• _WHAT IS EXPECTED_
Your task is to copy every line of the entries that holds the word "totalSolved".

[Collected data entries]
(* ================================================================== *)
(** ** The stats transition *)

(** C1. A call of [recordAttempt] by a signed-in user that finds an active
    challenge leaves for the user a stats row that follows the transition
    table: from no row, a correct outcome gives (1, 1, 1, 1) with both dates
    the challenge's date and an incorrect one (1, 0, 0, 0) with the played
    date set and the solved date unset; from a row, a correct outcome gives
    (played + 1, solved + 1, streak + 1, max best (streak + 1)) with both
    dates set and an incorrect one (played + 1, solved, 0, best) with the
    played date set and the solved date kept. *)
Theorem recordAttempt_follows_table (u : User.t) (i : RecordAttempt.input)
  (w : World) (c : DailyChallenges.row) :
  challengeOf (RecordAttempt.challengeId i) w = Some c ->
  DailyChallenges.isActive c = true ->
  let today := DailyChallenges.challengeDate c in
  exists s,
    statsOf u (world_of (run (recordAttempt i (signedIn u)) w)) = Some s
    /\ log_of (run (recordAttempt i (signedIn u)) w)
       = [Read Challenges; Write Attempts; Read Stats; Write Stats]
    /\ UserChallengeStats.lastPlayedDate s = Some today
    /\ match statsOf u w, nullish (RecordAttempt.isCorrect i) false with
       | None, true =>
           UserChallengeStats.totalPlayed s = 1
           /\ UserChallengeStats.totalSolved s = 1
           /\ UserChallengeStats.currentStreak s = 1
           /\ UserChallengeStats.bestStreak s = 1
           /\ UserChallengeStats.lastSolvedDate s = Some today
       | None, false =>
           UserChallengeStats.totalPlayed s = 1
           /\ UserChallengeStats.totalSolved s = 0
           /\ UserChallengeStats.currentStreak s = 0
           /\ UserChallengeStats.bestStreak s = 0
           /\ UserChallengeStats.lastSolvedDate s = None
       | Some e, true =>
           UserChallengeStats.totalPlayed s
             = UserChallengeStats.totalPlayed e + 1
           /\ UserChallengeStats.totalSolved s
             = UserChallengeStats.totalSolved e + 1
           /\ UserChallengeStats.currentStreak s
             = UserChallengeStats.currentStreak e + 1
           /\ UserChallengeStats.bestStreak s
             = Z.max (UserChallengeStats.bestStreak e)
                     (UserChallengeStats.currentStreak e + 1)
           /\ UserChallengeStats.lastSolvedDate s = Some today
       | Some e, false =>
           UserChallengeStats.totalPlayed s
             = UserChallengeStats.totalPlayed e + 1
           /\ UserChallengeStats.totalSolved s
             = UserChallengeStats.totalSolved e
           /\ UserChallengeStats.currentStreak s = 0
           /\ UserChallengeStats.bestStreak s
             = UserChallengeStats.bestStreak e
           /\ UserChallengeStats.lastSolvedDate s
             = UserChallengeStats.lastSolvedDate e
       end.
Proof.
  intros Hc Hact today.
  destruct (after_recordAttempt u i w c Hc Hact) as (_ & t & key & Hst).
  eexists. split; [exact Hst|]. split.
  { rewrite (run_recordAttempt u i w c Hc Hact). reflexivity. }
  unfold verdict.
  destruct (statsOf u w) as [e|], (nullish (RecordAttempt.isCorrect i) false);
    cbn; repeat split; lia.
Qed.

• _RESPONSE AREA_
           /\ UserChallengeStats.totalSolved s = 1
           /\ UserChallengeStats.totalSolved s = 0
           /\ UserChallengeStats.totalSolved s
             = UserChallengeStats.totalSolved e + 1
           /\ UserChallengeStats.totalSolved s
             = UserChallengeStats.totalSolved e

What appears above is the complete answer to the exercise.